• [Task to complete]:
Every line of the entries that holds the word "leaves" is to be copied.
(Task input begins)
(* ===== verification/Convergence.v ===== *)
(** * Convergence

    On a healthy cluster ([Healthy]) one reconcile of an initialised NeutronAPI
    goes through to the end and leaves it Ready. *)

From S2P Require Import Prelude RpcWorkers K8s Conditions Lib Api GoMonad Pods External.
From S2P Require Import ImageProbe ExternalSecrets ServiceConfig Delete Init Inputs Rollout.
From S2P Require Import Reconcile Safety Protocol Emits Healthy.

(** ** Symbolic execution on a healthy cluster *)

Create HintDb goes discriminated.

(** Takes a good answer apart and runs the program on it. *)
Ltac good_answer H :=
  cbn [good] in H;
  repeat match type of H with
         | ∃ _, _ => let x := fresh "x" in destruct H as [x H]
         end;
  lazymatch type of H with
  | False => destruct H
  | never _ => destruct H
  | _ = _ ∧ _ => let Ha := fresh "Ha" in destruct H as [Ha H]; subst
  | _ = _ => subst
  | _ => idtac
  end; cbv beta iota.

Ltac next_answer :=
  let a := fresh "a" in let Hgood := fresh "Hgood" in intros a Hgood; good_answer Hgood.

(** A guard that a good answer decides. *)
Ltac known :=
  symmetry; first [apply bool_decide_eq_false_2; unfold own_secret in *; tauto
                  |apply negb_false_iff; tauto].

Lemma pending_Result0 : pending Result0 = false.
Proof. apply bool_decide_eq_false_2. tauto. Qed.

(** [∀ t, U t → U' t], both with types left out one by one or as a list. *)
Ltac left_out :=
  unfold without, along; intros t ?; rewrite ?not_elem_of_cons in *; pose proof (not_elem_of_nil t); tauto.

Ltac weaker := solve [done | left_out | unfold without, along, never in *; naive_solver].

(** An update of the status that keeps the conditions and the hashes. *)
Ltac keeps_hashes :=
  intros ?; split; [by repeat case_match|];
  first [split; [by repeat case_match|by repeat case_match]
        |split; [by intros ?; apply map_delete_is_Some|discriminate]].

Ltac go_step :=
  cbv zeta; rewrite ?pending_Result0;
  lazymatch goal with
  | |- goes _ _ _ _ _ _ (mbind ?k ?m) _ _ =>
      lazymatch m with
      | mret _ => apply goes_bind_ret; cbv beta
      | return_ _ => apply goes_bind_return; [done|weaker|try weaker]
      | mbind _ _ => apply goes_bind_assoc
      | instance => apply goes_bind_instance; intros ? ?
      | call _ _ =>
          apply goes_bind_call;
            [assumption|next_answer]
      | force _ => let H := fresh in apply goes_bind_force; [solve [by eexists|eauto 2 with goes]|intros ? H; try (injection H as <-)]
      | get_vars => apply goes_bind_get_vars; intros ?
      | put_vars _ => apply goes_bind_put_vars
      | put_var _ _ => apply goes_bind_put_var
      | update_status _ => apply goes_bind_status; [try keeps_hashes|]
      | mark_true _ _ => apply goes_bind_mark_true
      | set_running _ _ _ => apply goes_bind_running
      | remove_cond _ => apply goes_bind_remove
      | write_hash _ _ => apply goes_bind_write_hash
      | when true _ => cbn [when]
      | when false _ => cbn [when]
      | when ?c _ => first [match goal with H : c = _ |- _ => rewrite H end | replace c with false by known | destruct c eqn:?]; cbn [when]
      | match ?x with _ => _ end => match goal with H : x = _ |- _ => rewrite H | _ => destruct x eqn:? end
      | call_fn _ => eapply goes_bind_call_fn; [solve [eauto 3 with goes]|next_answer]
      | _ =>
          first [eapply goes_bind; [solve [eauto 3 with goes]|next_answer]
                |eapply goes_bind_same; [solve [eauto 3 with goes]|next_answer]]
      end
  | |- goes _ _ _ _ _ _ (mret _) _ _ => apply goes_ret; [done|weaker|try weaker]
  | |- goes _ _ _ _ _ _ (return_ _) _ _ => apply goes_return; [done|weaker|try weaker]
  | |- goes _ _ _ _ _ _ (match ?x with _ => _ end) _ _ =>
      match goal with H : x = _ |- _ => rewrite H | _ => destruct x eqn:? end
  | |- goes _ _ _ _ _ _ _ _ _ => apply goes_unit
  end.

Ltac go := repeat go_step.

(** The types that [reconcileInit] leaves true. *)
Abbreviation done_init :=
  [DBReadyCondition; MariaDBAccountReadyCondition; TLSInputReadyCondition; ServiceConfigReadyCondition;
   DBSyncReadyCondition; CreateServiceReadyCondition; KeystoneServiceReadyCondition;
   KeystoneEndpointReadyCondition].

Section blocks.
Context `{L : Lib} `{!LibLaws L} {W : Type} (handler : ∀ R, Call R → W → R * W).
Context (i : NeutronAPI.t) (I : W → Prop) (Hhealthy : healthy handler i I).

Abbreviation goes_on := (goes (W:=W) i I).
Abbreviation anything := (λ _, True).

(** ** The inputs *)

Lemma goes_conditions {R} b U cs :
  (∀ c, c ∈ cs → Condition.Status c = ConditionTrue) →
  goes_on b U b (λ t, U t ∧ t ∉ Condition.Type_ <$> cs)
    (for_each cs (λ c, update_inst (λ i, RbacConditionsSet i c))) anything (never (R:=R)).
Proof.
  revert U. induction cs as [|c cs IH]; intros U Hcs.
  - apply goes_ret; [done| |done]. intros t Ht. split; [done|]. by apply not_elem_of_nil.
  - eapply (goes_bind_set_true _ _ _ _ _ _ c); [apply Hcs; by left|].
    eapply goes_unit, goes_bind; [apply IH; intros c' ?; apply Hcs; by right|].
    intros u _. apply goes_ret; [done| |done]. intros t [[Ht Hne] Hnin]. split; [done|].
    rewrite fmap_cons, not_elem_of_cons. done.
Qed.

Lemma goes_rbac b U :
  goes_on b U b (without ServiceAccountReadyCondition (without RoleReadyCondition
                  (without RoleBindingReadyCondition U)))
    (ensure_rbac handler) anything never.
Proof.
  unfold ensure_rbac, return_unless_done. go_step. go_step. destruct Hgood as [Htrue Htypes].
  eapply goes_bind; [by apply goes_conditions|]. intros u _. cbn [fst snd].
  rewrite pending_Result0. apply goes_ret; [done| |done]. intros t [Ht Hnin]. unfold without.
  split_and!; [done|..]; intros ->; apply Hnin, Htypes; set_solver.
Qed.

Lemma goes_url b U name cfg :
  goes_on b U b U (transportURLCreateOrUpdate handler name cfg)
    (λ r, ∃ tu o, r = (tu, o, None) ∧ TransportURL_IsReady tu = true ∧ own_secret i (TransportURL.SecretName tu))
    (λ r, ∃ tu o, r = (tu, o, None) ∧ TransportURL_IsReady tu = true ∧ own_secret i (TransportURL.SecretName tu)).
Proof. unfold transportURLCreateOrUpdate. go. Qed.

Hint Resolve goes_url : goes.

Lemma goes_transport b U : goes_on b U b U (ensure_transport handler) (own_secret i) never.
Proof.
  unfold ensure_transport, fail_on. go.
Qed.

Lemma goes_verify b U name fields waiting :
  goes_on b U b U (verify_secret handler name fields waiting) anything never.
Proof. unfold verify_secret. go. Qed.

Hint Resolve goes_verify : goes.

Lemma goes_transport_secret b U name :
  goes_on b U b (without RabbitMqTransportURLReadyCondition U) (verify_transport_secret handler name) anything never.
Proof. unfold verify_transport_secret. go. Qed.

Lemma goes_service_secret b U :
  goes_on b U b (without InputReadyCondition U) (verify_service_secret handler) anything never.
Proof. unfold verify_service_secret. go. Qed.

Lemma goes_memcached b U :
  goes_on b U b (without MemcachedReadyCondition U) (ensure_memcached handler) anything never.
Proof. unfold ensure_memcached. go. Qed.

Lemma goes_notifications b U :
  goes_on b U b (without NotificationBusInstanceReadyCondition U) (ensure_notifications handler)
    (λ o, ∀ tu, o = Some tu → own_secret i (TransportURL.SecretName tu)) never.
Proof.
  unfold ensure_notifications, fail_on. go.
Qed.

(** ** The agents *)

Abbreviation no_error := (λ e : option error, e = None).

Lemma goes_deleteExternalSecret U name :
  goes_on false U false U (deleteExternalSecret handler name) no_error no_error.
Proof.
  unfold deleteExternalSecret. do 2 go_step. destruct a as [e|]; unfold ok_or_gone in Hgood; cbn in Hgood; go.
Qed.

Hint Resolve goes_deleteExternalSecret : goes.

Lemma goes_delete_and_return U name what {A} :
  goes_on false U false U (delete_and_return handler name what (A:=A)) never no_error.
Proof. unfold delete_and_return. go. Qed.

Lemma goes_ensureExternalSecret U name ts ps :
  goes_on false U false U (ensureExternalSecret handler name ts ps) no_error no_error.
Proof.
  unfold ensureExternalSecret. do 4 go_step.
  destruct (Hgood (external_template (NeutronAPI.set_Status st (NeutronAPI.set_Finalizers fs i)) name ts ps))
    as [f Hf]; [by left|]. cbn in Hf. go.
Qed.

Hint Resolve goes_delete_and_return goes_ensureExternalSecret : goes.

Lemma goes_getTransportURL b U name :
  goes_on b U b U (getTransportURL handler name) anything anything.
Proof. unfold getTransportURL. go. Qed.

Lemma goes_ensure_agents U sb nb url quorum :
  goes_on false U false U (ensureExternalOVNMetadataAgentSecret handler sb) no_error no_error ∧
  goes_on false U false U (ensureExternalOVNAgentSecret handler nb sb) no_error no_error ∧
  goes_on false U false U (ensureExternalSriovAgentSecret handler url quorum) no_error no_error ∧
  goes_on false U false U (ensureExternalDhcpAgentSecret handler url quorum) no_error no_error.
Proof.
  split_and!; unfold ensureExternalOVNMetadataAgentSecret, ensureExternalOVNAgentSecret,
    ensureExternalSriovAgentSecret, ensureExternalDhcpAgentSecret; go.
Qed.

Hint Resolve goes_getTransportURL : goes.

Lemma goes_ovn_agents U :
  goes_on false U false U (reconcileExternalOVNMetadataAgentSecret handler) no_error no_error ∧
  goes_on false U false U (reconcileExternalOVNAgentSecret handler) no_error no_error.
Proof.
  pose proof (λ sb nb, proj1 (goes_ensure_agents U sb nb "" true)).
  pose proof (λ sb nb, proj1 (proj2 (goes_ensure_agents U sb nb "" true))).
  split; unfold reconcileExternalOVNMetadataAgentSecret, reconcileExternalOVNAgentSecret, wrap_error; go.
Qed.

Lemma goes_transport_agents U cur :
  goes_on false U false U (reconcileExternalSriovAgentSecret handler cur) no_error no_error ∧
  goes_on false U false U (reconcileExternalDhcpAgentSecret handler cur) no_error no_error.
Proof.
  pose proof (λ url q, proj1 (proj2 (proj2 (goes_ensure_agents U "" "" url q)))).
  pose proof (λ url q, proj2 (proj2 (proj2 (goes_ensure_agents U "" "" url q)))).
  split; unfold reconcileExternalSriovAgentSecret, reconcileExternalDhcpAgentSecret, wrap_error; go.
Qed.

Lemma goes_agents U cur :
  goes_on false U false (without NeutronExternalConfigsReady U) (ensure_external handler cur) anything never.
Proof.
  destruct (goes_ovn_agents U) as [? ?]. destruct (goes_transport_agents U cur) as [? ?].
  assert (goes_on false U false U (reconcileExternalSecrets handler cur) no_error no_error).
  { unfold reconcileExternalSecrets, wrap_error. go. }
  assert (goes_on false U false U (reconcileExternalOVNSecrets handler) no_error no_error).
  { unfold reconcileExternalOVNSecrets, wrap_error. go. }
  unfold ensure_external. go.
Qed.

(** ** Networks *)

Lemma goes_collect_nads b U names :
  names ⊆ SpecCore.NetworkAttachments (NeutronAPI.core i) →
  goes_on b U b U (collect_nads handler names) anything never.
Proof.
  induction names as [|name names IH]; cbn [collect_nads]; intros Hn; [go|].
  do 2 go_step. destruct Hgood as [n ->]; [apply Hn; by left|].
  assert (names ⊆ SpecCore.NetworkAttachments (NeutronAPI.core i)) by (intros x ?; apply Hn; by right). go.
Qed.

Lemma goes_networks b U : Wellformed i → goes_on b U b U (network_annotations handler) anything never.
Proof.
  intros Hwf. unfold network_annotations. go_step.
  eapply goes_bind; [by apply goes_collect_nads|]. intros nads _. cbv zeta.
  destruct (wf_networks i nads) as [an ->]. go.
Qed.

(** ** Initialisation *)

Lemma goes_database b U :
  goes_on b U b (without DBReadyCondition (without MariaDBAccountReadyCondition U))
    (init_database handler) db_loaded never.
Proof.
  assert (goes_on b U b (without DBReadyCondition (without MariaDBAccountReadyCondition U)) (ensureDB handler)
    (λ r, ∃ db, r = (Some db, Result0, None) ∧ db_loaded db)
    (λ r, ∃ db, r = (Some db, Result0, None) ∧ db_loaded db)).
  { unfold ensureDB. go. all: by eexists. }
  unfold init_database. go.
Qed.

Lemma goes_probe b U labels annotations :
  goes_on b U b U (IsWSGIEffective handler labels annotations) anything anything.
Proof. unfold IsWSGIEffective. go. Qed.

Hint Resolve goes_probe : goes.

(** The transport URL of a Secret that has one. *)
Lemma goes_own_url b U name :
  own_secret i name →
  goes_on b U b U (getTransportURL handler (Some name)) (λ r, ∃ u, r = inr u) (λ r, ∃ u, r = inr u).
Proof.
  intros Hn. unfold getTransportURL. go_step. rewrite bool_decide_eq_false_2 by apply Hn. do 2 go_step.
  destruct Hgood as [_ [url Hurl]]; [done|]. rewrite Hurl. go.
Qed.

Lemma goes_service_inputs b U name :
  own_secret i name → goes_on b U b U (service_inputs handler name) anything never.
Proof.
  intros Hn. pose proof (goes_own_url b U name Hn). unfold service_inputs, try_.
  do 2 go_step. destruct Hgood as [[u1 H1] [u2 H2]]. go_step. rewrite H1. go_step. rewrite H2. go.
Qed.

Lemma goes_application_credential b U : goes_on b U b U (application_credential handler) anything never.
Proof.
  unfold application_credential. go_step. cbv zeta. case_bool_decide as Hac; [|go].
  go_step. destruct Hgood as [Hgood _]. destruct (Hgood eq_refl) as (id & secret & H1 & H2 & H3 & H4).
  rewrite H1, H3. rewrite !bool_decide_eq_false_2 by done. go.
Qed.

Lemma goes_ovn_parameters b U : goes_on b U b U (ovn_parameters handler) anything never.
Proof.
  unfold ovn_parameters, try_. go.
Qed.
(Task input ends)
• [Result of the task]:
    goes through to the end and leaves it Ready. *)
(** The types that [reconcileInit] leaves true. *)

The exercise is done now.